The “collection of fibres” is basically the nerves.

There is also a very good reason why a lack of sunlight may precipitate depression, and it is not as simple as “You don’t have enough Vitamin D.”

Neurons are insulated by myelin sheaths and 80% of their constituents are lipids. For efficient lipid synthesis, we need Vitamin D. So when we don’t have that, neurons are more poorly insulated, giving rise to a myriad of neurological disorders, including depression. I suppose that same fact is the reason a completely fat-free diet is not good.

The rest that I have learnt I still need to revise, as they seem quite complicated. A lot of anatomy, electricity and chemistry. I refuse to have a repeat of last year. Remember how I said I would be a better student? Well, I am going to.
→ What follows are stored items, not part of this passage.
(** * Examples *)

Definition toy_product (mime contents : string) : Product :=
  mkProduct mime (match CalculateDigestSetFromBytes contents [sha256] with Ok ds => ds | _ => ∅ end).
Definition toy_documents : FileSystem :=
  files_of [] [] [("a", "tool;!"); ("b", ";runs"); ("/w/app.json", "sha256:d1"); ("/w/bom.json", "my app")].
Definition toy_ctx (ps : list (string * Product)) : AttestationContext unit :=
  mkContext "" [] "/w" [] [] [sha256] [] (list_to_map ps) ∅ "step" (NewCapture []) [] zero_hooks.

(** A report of two fields, which are decoded one after the other; an exclamation
    mark cannot be decoded. *)
Definition toy_decode (data : bytes) (r : string * string) : (string * string) * err :=
  let (x, y) := cut_byte ";" data in
  let r := (if bool_decide (x = "") then r.1 else x, r.2) in
  if bool_decide (y = Some "!") then (r, Err (External "cannot unmarshal"))
  else ((r.1, default "" y), nil_error).

(** A product that cannot be decoded as a whole leaves its fields in the report of
    another one. *)
Theorem Sarif_mixes_products :
  @Sarif.Attest toy_crypto toy_gitoid _ toy_documents unit _ toy_decode
    (toy_ctx [("a", toy_product "" "tool;!"); ("b", toy_product "" ";runs")]) (Sarif.New ("", "")) =
  (Sarif.mkAttestor ("tool", "runs") "b" (prod_Digest (toy_product "" ";runs")), nil_error).
Proof. vm_compute. reflexivity. Qed.

Lemma reports_are_products_witness : ∃ a,
  @Sarif.Attest toy_crypto toy_gitoid _ toy_documents unit _ toy_decode
    (toy_ctx [("b", toy_product "" ";runs")]) (Sarif.New ("", "")) = (a, nil_error) ∧
  ∃ product contents report0, Sarif.ReportDigestSet a = prod_Digest product ∧
    toy_decode contents report0 = (Sarif.Report a, nil_error).
Proof.
  eassert (@Sarif.Attest toy_crypto toy_gitoid _ toy_documents unit _ toy_decode
    (toy_ctx [("b", toy_product "" ";runs")]) (Sarif.New ("", "")) = (_, nil_error)) as Ha by (vm_compute; reflexivity).
  eexists. split; [exact Ha|].
  destruct (proj1 (@reports_are_products toy_crypto toy_gitoid _ toy_documents unit _ _ ("", "") tt toy_decode (λ _ v, (v, nil_error))
    (toy_ctx [("b", toy_product "" ";runs")])) _ Ha) as (product & contents & report0 & _ & Hd & _ & Hr).
  exists product, contents, report0. split; [exact Hd|exact Hr].
Defined.

#[local] Instance toy_sbom : SbomLib := {|
  SpdxDocument := string; CycloneDxBOM := string; spdx_Unmarshal b := Ok (Some b); spdx_DocumentName d := d;
  bom_Decode b := Ok b; bom_Component b := Some (Some (b, "")) |}.
(** * config.go *)

Definition Option := Attestor → Attestor.
Definition set_config (a : Attestor) (fail : bool) (size perm : Z) (al : option AllowList) (path : string) (layers : Z) : Attestor :=
  mkAttestor fail size perm al path layers (Findings a) (subjects a) (scan_ctx a).
Definition WithFailOnDetection (b : bool) : Option := λ a,
  set_config a b (maxFileSizeMB a) (filePerm a) (allowList a) (configPath a) (maxDecodeLayers a).
Definition WithMaxFileSize (size : Z) : Option := λ a,
  if bool_decide (0 < size)%Z
  then set_config a (failOnDetection a) size (filePerm a) (allowList a) (configPath a) (maxDecodeLayers a) else a.
Definition WithFilePermissions (perm : Z) : Option := λ a,
  set_config a (failOnDetection a) (maxFileSizeMB a) perm (allowList a) (configPath a) (maxDecodeLayers a).
Definition WithAllowList (al : option AllowList) : Option := λ a,
  set_config a (failOnDetection a) (maxFileSizeMB a) (filePerm a) al (configPath a) (maxDecodeLayers a).
Definition WithConfigPath (path : string) : Option := λ a,
  set_config a (failOnDetection a) (maxFileSizeMB a) (filePerm a) (allowList a) path (maxDecodeLayers a).
Definition WithMaxDecodeLayers (layers : Z) : Option := λ a,
  if bool_decide (0 ≤ layers)%Z
  then set_config a (failOnDetection a) (maxFileSizeMB a) (filePerm a) (allowList a) (configPath a) layers else a.

Definition New (opts : list Option) : Attestor :=
  foldl (λ a opt, opt a)
    (mkAttestor defaultFailOnDetection defaultMaxFileSizeMB defaultFilePerm None defaultConfigPath
       defaultMaxDecodeLayers [] ∅ None) opts.

Definition Subjects (a : Attestor) : gmap string DigestSet := subjects a.

(** The options of [init], for attestors of the dynamic types [A]: [project] is
    the type assertion to [*Attestor], [inject] the way back, and [go_type] what
    [%T] prints. *)
Section options.
Context {A : Type} (project : A → option Attestor) (inject : Attestor → A) (go_type : A → string).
I have been attending classes, but it is a huge struggle to stay awake. I am hoping that if I attend all my classes this week, it will become a habit.
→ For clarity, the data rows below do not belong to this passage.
(* ===== verification/SecretTheorems.v ===== *)
(** What the secret scanner finds and shows (SecretScan.v, SecretScanner.v): every
    secret the detector sees in a content that decodes from the scanned one is
    reported, by its digests; the recursion is bounded; and what the allow lists,
    the limits and the redaction do to that. *)
From S2P Require Import Prelude GoStrings GoText Errors Crypto Encodings Digest Toy Paths Registry Attestation Constraints Environment Hooks Context Ptrace CommandRun SecretScan SecretScanner.
From stdpp Require Import options.
Import SecretScan SecretScanner.

#[local] Unset Default Proof Using.

Section theorems.
Context `{CL : CryptoLib} `{GI : GitoidLib} `{GL : GlobLib} `{RO : RangeOrder}.
Context `{RX : RegexpLib} `{LK : GitleaksLib}.
Variable os_Environ : list string.

(** * The state of a scan *)

(** The capturer never panics. *)
Definition cap_ok (c : option Capture) : Prop := from_option (λ c, compiles (capture_keys c)) True c.

Lemma Capture_keeps_keys c env : capture_keys (Capture_Capture c env).1 = capture_keys c.
Proof.
  unfold Capture_Capture, capture_keys. cbn. destruct (disableSensitiveVarsDefault c); [done|].
  by rw -assoc_L idemp_L.
Qed.

Lemma get_sensitive_total st :
  cap_ok (st_capturer st) →
  ∃ st' vars, get_sensitive os_Environ st = Ok (st', vars) ∧
    processedInThisScan st' = processedInThisScan st ∧ cap_ok (st_capturer st').
Proof.
  intros Hc. unfold get_sensitive, getSensitiveEnvVarsList. destruct (st_capturer st) as [c|] eqn:Hst.
  - pose proof (Capture_keeps_keys c os_Environ) as Hk. pose proof (Capture_calls c os_Environ Hc) as Hcalls.
    destruct (Capture_Capture c os_Environ) as [c' r]. simpl in Hk, Hcalls. subst r. cbn [fmap res_fmap mbind res_bind].
    do 2 eexists. split; [done|]. split; [done|]. simpl. by rw Hk.
  - by do 2 eexists.
Qed.

Section scan.
Variables (a : Attestor) (src : string) (det : Detector).

(** The digests of the context can be calculated. *)
Hypothesis Hlinked : linked (secret_hashes a).

Lemma secret_digests_total s : ∃ ds, calculateSecretDigests a s = Ok ds.
Proof.
  unfold calculateSecretDigests, CalculateDigestSetFromBytes.
  destruct (CalculateDigestSet_total s _ Hlinked) as [ds ->]. by exists ds.
Qed.

(** The key under which a secret is processed. *)
Definition secret_key (secret : string) : string := src +:+ ":" +:+ secret.

(** The text that the finding of a variable's value is processed under: its line and its
    digests, or its line, the variable and the encoding. A secret that is this very
    text has the same key. *)
Definition variable_key (f : Finding) (text : string) : Prop :=
  text = ztoa (f_Line f) +:+ ":" +:+ fmt_DigestSet (f_Secret f) ∨
  ∃ line key enc part, f_Line f = Z.of_nat line ∧
    f_RuleID f = "witness-encoded-env-value-" +:+ ReplaceByte key "_" "-" +:+ part ∧
    text = itoa line +:+ ":" +:+ key +:+ ":" +:+ enc +:+ part.

(** The secret is reported: a finding has its digests; or the secret looks like the key
    of a finding, which is there. *)
Definition reported (fs : list Finding) (secret : string) : Prop :=
  ∃ f, f ∈ fs ∧ (calculateSecretDigests a secret = Ok (f_Secret f) ∨ variable_key f secret).

(** Every secret that was processed in between is reported. *)
Definition accounts (p p' : gset string) (fs : list Finding) : Prop :=
  p ⊆ p' ∧ ∀ secret, secret_key secret ∈ p' → secret_key secret ∈ p ∨ reported fs secret.

Lemma accounts_refl p : accounts p p [].
Proof. split; [done|]. auto. Qed.

Lemma reported_app fs fs' s : reported (fs ++ fs') s ↔ reported fs s ∨ reported fs' s.
Proof. unfold reported. setoid_rewrite elem_of_app. naive_solver. Qed.

Lemma accounts_trans p p1 p2 fs fs' : accounts p p1 fs → accounts p1 p2 fs' → accounts p p2 (fs ++ fs').
Proof.
  intros [Hs H] [Hs' H']. split; [set_solver|]. intros s Hk. rw reported_app.
  destruct (H' s Hk) as [Hk1|?]; [|auto]. destruct (H s Hk1); auto.
Qed.

(** A change of the findings that keeps their rules, lines and digests. *)
Lemma accounts_map (g : Finding → Finding) p p' fs :
  (∀ f, f_Secret (g f) = f_Secret f ∧ f_Line (g f) = f_Line f ∧ f_RuleID (g f) = f_RuleID f) →
  accounts p p' fs → accounts p p' (g <$> fs).
Proof.
  intros Hg [Hs H]. split; [done|]. intros s Hk. destruct (H s Hk) as [?|(f & Hf & Hd)]; [by left|right].
  exists (g f). split; [apply list_elem_of_fmap; by exists f|]. unfold variable_key.
  destruct (Hg f) as (-> & -> & ->). done.
Qed.

(** A finding accounts for the text of its key. *)
Lemma accounts_one p f text :
  (calculateSecretDigests a text = Ok (f_Secret f) ∨ variable_key f text) → accounts p ({[secret_key text]} ∪ p) [f].
Proof.
  intros Hf. split; [set_solver|]. intros s [Hk|Hk]%elem_of_union; [right|by left].
  apply elem_of_singleton in Hk. unfold secret_key in Hk.
  apply (inj (String.append src)) in Hk. apply (inj (String.append ":")) in Hk as ->. exists f. split; [left|done].
Qed.

(** ** The findings of the detector *)

Definition shown (gf : report_Finding) : Prop :=
  applies_allowlist a && isMatchAllowlisted (gf_Match gf) (allowList a) = false.

Lemma processGitleaks_spec gfs approx p :
  ∃ p' fs, processGitleaksFindings a gfs src approx p = Ok (p', fs) ∧ accounts p p' fs ∧
    (∀ gf, gf ∈ gfs → shown gf → secret_key (gf_Secret gf) ∈ p') ∧
    Forall (λ f, f_EncodingPath f = []) fs.
Proof.
  revert p. induction gfs as [|gf gfs IH]; intros p; cbn [processGitleaksFindings].
  { exists p, []. split; [done|]. split; [apply accounts_refl|]. split; [by intros ? ?%not_elem_of_nil|done]. }
  destruct (applies_allowlist a && _) eqn:Hal.
  { destruct (IH p) as (p' & fs & Hr & Hacc & Hall & Hpath). exists p', fs. split_and!; [done..| |done].
    intros gf' [->|Hin]%elem_of_cons Hs; [|by apply Hall]. unfold shown in Hs. congruence. }
  case_bool_decide as Hin.
  { destruct (IH p) as (p' & fs & Hr & Hacc & Hall & Hpath). exists p', fs. split_and!; [done..| |done].
    intros gf' [->|Hgf]%elem_of_cons Hs; [|by apply Hall]. destruct Hacc as [Hsub _]. by apply Hsub. }
  unfold createSecureFinding. destruct (secret_digests_total (gf_Secret gf)) as [ds Hds]. rw Hds. cbn [wrap mbind res_bind].
  destruct (IH ({[src +:+ ":" +:+ gf_Secret gf]} ∪ p)) as (p' & fs & Hr & Hacc & Hall & Hpath).
  rw Hr. cbn [mbind res_bind fst snd]. do 2 eexists. split; [done|]. split; [|split].
  - eapply (accounts_trans _ _ _ [_]); [apply (accounts_one _ _ (gf_Secret gf)); by left|done].
  - destruct Hacc as [Hsub _]. intros gf' [->|Hgf]%elem_of_cons Hs; [apply Hsub; unfold secret_key; set_solver|by apply Hall].
  - by constructor.
Qed.

(** ** The findings of variables *)

Lemma env_findings_total content vars :
  ∃ fs, ScanForEnvVarValues a os_Environ content src vars = Ok fs ∧ Forall (λ f, f_EncodingPath f = []) fs.
Proof.
  unfold ScanForEnvVarValues.
  assert (Hone : ∀ k v m, ∃ fs, env_finding a src k v m = Ok fs ∧ Forall (λ f, f_EncodingPath f = []) fs).
  { intros k v m. unfold env_finding. destruct (secret_digests_total v) as [ds ->].
    eexists. split; [done|]. by repeat constructor. }
  assert (Hcoll : ∀ {B} (g : B → res (list Finding)) l,
    (∀ x, ∃ fs, g x = Ok fs ∧ Forall (λ f, f_EncodingPath f = []) fs) →
    ∃ fs, collect g l = Ok fs ∧ Forall (λ f, f_EncodingPath f = []) fs).
  { intros B g l Hg. induction l as [|x l (fs & Hl & Hf)]; [by exists []|]. destruct (Hg x) as (fs1 & Hx & Hf1).
    cbn [collect]. rw Hx Hl. eexists. split; [done|]. by apply Forall_app. }
  apply Hcoll. intros [k v]. cbn [fst snd]. destruct (valid_utf8 v); [|by exists []].
  apply Hcoll. intros m. apply Hone.
Qed.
The lecturers we have are rather boring, but our very last hour today was the best. The professor is really funny and rather eccentric. He wore this little black bow tie, and he has this odd silver patch in his hair. He is very lively and might be the reason I end up enjoying this module.

When explaining the different modalities to test for sensation (temperature, pressure, pain, etc) he asked himself why, if sensation is pretty much the same all over (whatever that means, my attention must have drifted), we use so many different modalities? His answer:

Doctors are pretty conservative, they don’t like changing things. You pay a lot of money studying to be a doctor; you don’t really want to hear that what you learnt is rubbish.

My friend says that liking him won’t last very long, especially not once we have had our test and exam. But… one can hope.